艶のある明るい小さめの葉は爽やかで小粒ながら赤い実は良く映えます。
ソヨゴの特徴
中国、台湾、日本の本州中部以南、四国、九州の山地に分布するモチノキ科モチノキ属の常緑小低木です。漢字では冬青。ソヨギとも呼ばれます。硬くて緻密な材であることからそろばんの珠や櫛に利用されています。サカキの代わりにソヨゴを使う地方があるそうです。葉にはタンニンが含まれ褐色の染料になります。日当たりを好みますが、日陰でも育ち庭を明るくしてくれ、庭や公園によく植えられてます。成長が遅く剪定は難しいようですが土壌を選ばず、病害虫にも強く丈夫な植物です。
幹 葉
樹高3~7m。樹皮は灰褐色で滑らかです。株立ちの樹形です。1年目の茎は淡緑色で稜があります。葉身4~8cm、幅2~3cmの卵形楕円形で先は尖り、基部は円形です。新葉は赤みを帯び鋸歯がありますが、やがて全縁になり波打っています。両面無毛で互生です。葉裏の葉脈は不明瞭です。
ソヨゴタマバエが芽に球形の虫えいを作ります。
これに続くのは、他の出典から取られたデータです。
(* ===== verification/Ip6Addr.v ===== *)
(** IPv6 addresses: core/ipv6/ip6_addr.c and the classifications of
    lwip/ip6_addr.h the stack uses.

    With one interface ([LWIP_SINGLE_NETIF]) addresses carry no zone, and on
    a big-endian processor [lwip_htonl] is the identity, so that an address
    is its four 32-bit words. Text is the list of the characters before the
    terminating NUL. *)

From Stdlib Require Import ZArith Lia.
From stdpp Require Import base list numbers.
From S2P Require Import Prelude.

Open Scope Z_scope.

(* ------------------------------------------------------------------ *)
(** * Addresses *)

Record ip6_addr := mk_ip6 { addr : list Z }.

#[export] Instance ip6_addr_eq_dec : EqDecision ip6_addr.
Proof. solve_decision. Defined.

Definition IP6_ADDR (a b c d : Z) : ip6_addr := mk_ip6 [a; b; c; d].

(** [lwip_htonl], big-endian. *)
Definition lwip_htonl (x : Z) : Z := u32 x.
Definition lwip_htons (x : Z) : Z := u16 x.

(** A word of an address object, which has all four. *)
Definition word (a : ip6_addr) (i : Z) : Z := default 0 (addr a !! Z.to_nat i).

Definition ip6_addr_net_zoneless_eq (a b : ip6_addr) : bool :=
  (word a 0 =? word b 0) && (word a 1 =? word b 1).
Definition ip6_addr_net_eq := ip6_addr_net_zoneless_eq.
Definition ip6_addr_zoneless_eq (a b : ip6_addr) : bool :=
  (word a 0 =? word b 0) && (word a 1 =? word b 1) && (word a 2 =? word b 2) && (word a 3 =? word b 3).
Definition ip6_addr_eq := ip6_addr_zoneless_eq.
Definition ip6_addr_isany_val (a : ip6_addr) : bool :=
  (word a 0 =? 0) && (word a 1 =? 0) && (word a 2 =? 0) && (word a 3 =? 0).
(** NULL is [None]. *)
Definition ip6_addr_isany (a : option ip6_addr) : bool :=
  match a with None => true | Some a => ip6_addr_isany_val a end.
Definition ip6_addr_isloopback (a : ip6_addr) : bool :=
  (word a 0 =? 0) && (word a 1 =? 0) && (word a 2 =? 0) && (word a 3 =? 0x00000001).
Definition ip6_addr_isglobal (a : ip6_addr) : bool := Z.land (word a 0) 0xe0000000 =? 0x20000000.
Definition ip6_addr_islinklocal (a : ip6_addr) : bool := Z.land (word a 0) 0xffc00000 =? 0xfe800000.
Definition ip6_addr_issitelocal (a : ip6_addr) : bool := Z.land (word a 0) 0xffc00000 =? 0xfec00000.
Definition ip6_addr_isuniquelocal (a : ip6_addr) : bool := Z.land (word a 0) 0xfe000000 =? 0xfc000000.
Definition ip6_addr_isipv4mappedipv6 (a : ip6_addr) : bool :=
  (word a 0 =? 0) && (word a 1 =? 0) && (word a 2 =? 0x0000FFFF).
Definition ip6_addr_ismulticast (a : ip6_addr) : bool := Z.land (word a 0) 0xff000000 =? 0xff000000.
Definition ip6_addr_multicast_scope (a : ip6_addr) : Z :=
  Z.land (Z.shiftr (lwip_htonl (word a 0)) 16) 0xf.
Definition ip6_addr_ismulticast_iflocal (a : ip6_addr) : bool :=
  Z.land (word a 0) 0xff8f0000 =? 0xff010000.
Definition ip6_addr_ismulticast_linklocal (a : ip6_addr) : bool :=
  Z.land (word a 0) 0xff8f0000 =? 0xff020000.
Definition ip6_addr_isallnodes_iflocal (a : ip6_addr) : bool :=
  (word a 0 =? 0xff010000) && (word a 1 =? 0) && (word a 2 =? 0) && (word a 3 =? 0x00000001).
Definition ip6_addr_isallnodes_linklocal (a : ip6_addr) : bool :=
  (word a 0 =? 0xff020000) && (word a 1 =? 0) && (word a 2 =? 0) && (word a 3 =? 0x00000001).
Definition ip6_addr_set_allnodes_linklocal : ip6_addr := IP6_ADDR 0xff020000 0 0 0x00000001.
Definition ip6_addr_set_allrouters_linklocal : ip6_addr := IP6_ADDR 0xff020000 0 0 0x00000002.
Definition ip6_addr_issolicitednode (a : ip6_addr) : bool :=
  (word a 0 =? 0xff020000) && (word a 2 =? 0x00000001) &&
  (Z.land (word a 3) 0xff000000 =? 0xff000000).
Definition ip6_addr_set_solicitednode (if_id : Z) : ip6_addr :=
  IP6_ADDR 0xff020000 0 0x00000001 (Z.lor 0xff000000 if_id).
Definition ip6_addr_solicitednode_eq (a sn_addr : ip6_addr) : bool :=
  (word a 0 =? 0xff020000) && (word a 1 =? 0) && (word a 2 =? 0x00000001) &&
  (word a 3 =? Z.lor 0xff000000 (word sn_addr 3)).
出来立ての虫えいは紫色、中には複数の部屋があって黄色い幼虫がいるそうです。
花
花期6~7月。雌雄異株です。今年伸びた枝の葉腋から長い花柄を出し白い小花を付けます。
雌花は3~4cmの花柄の先に1~3個の花を付けます。花柄の途中に小さな苞葉があります。花径4mm、4~5枚の花弁に子房は球形、花柱はほとんどなく花頭は1個です。退化した雄しべが花弁の数だけ付きます。
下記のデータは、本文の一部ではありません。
Lemma udp_bind_exclusive_witness :
  exists l lu err s' l', udp_inv (UPL := udp_laws) (after (take 6 some_ops)) l lu /\
    udp_bind 262208 (Some node) 20000 (after (take 6 some_ops)) = Ok (err, s') /\
    udp_inv (UPL := udp_laws) s' l' lu /\
    bind_answer (after (take 6 some_ops)) s' l l' 262208 node 20000 err.
Proof.
  destruct (after_inv (take 6 some_ops) ltac:(vm_compute; reflexivity)) as (l & lu & Hi).
  destruct (pcbs (udp (after (take 6 some_ops))) !! 262208) as [b|] eqn:Eb; [|exfalso; by vm_compute in Eb].
  assert (Hp : is_u16 20000) by (unfold is_u16; lia).
  destruct (udp_bind_exclusive (UPL := udp_laws) _ l lu 262208 b node 20000 Hi Eb Hp) as (err & s' & l' & H).
  exists l, lu, err, s', l'. exact (conj Hi H).
Defined.

Lemma udp_new_port_free_witness :
  exists l lu port k, udp_inv (UPL := udp_laws) (after (take 6 some_ops)) l lu /\
    udp_new_port (after (take 6 some_ops)) = Ok (port, with_udp (set_port port) (after (take 6 some_ops))) /\
    (k <= length l)%nat /\ port = port_after (udp_port (udp (after (take 6 some_ops)))) (S k) /\ dynamic port /\
    forall a b, (a, b) ∈ l -> local_port b <> port.
Proof.
  destruct (after_inv (take 6 some_ops) ltac:(vm_compute; reflexivity)) as (l & lu & Hi).
  destruct (udp_new_port_free (UPL := udp_laws) _ l lu Hi) as (port & k & H). exists l, lu, port, k. exact (conj Hi H).
Defined.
雄花は1~2cmの花柄の先に3~8個の花の集散花序が付きます。花径3mm、退化した雌しべと花弁の数の雄しべがあります。
果実
10~11月赤く色づきます。核果で直径8mmの球形で雌株に付きます。先端に花頭の跡が残っています。長さ4mmの楕円形の種子が4個入っています。
クチクラ
ソヨゴはフクラシバ(膨らし葉)とも呼ばれています。
「膨らし葉」は火に入れると内部で発生した水蒸気が外に出られずに音を立てて破裂することによります。これにはクチクラ層が発達していることに関係しています。クチクラ層は動植物の表皮組織の上層に存在する透明な蝋状物質の層です。水分の蒸発を防いだり内部を紫外線や病原体、障害から保護をする役目を持っています。英語ではキューティクル、日本語では角皮。
乾燥地や海岸の植物は塩害や乾燥から守るためにクチクラ層が発達しています。葉の表面が光って見えるのはクチクラ層で反射しているからで「照葉樹林」はこのことから付けられた名前です。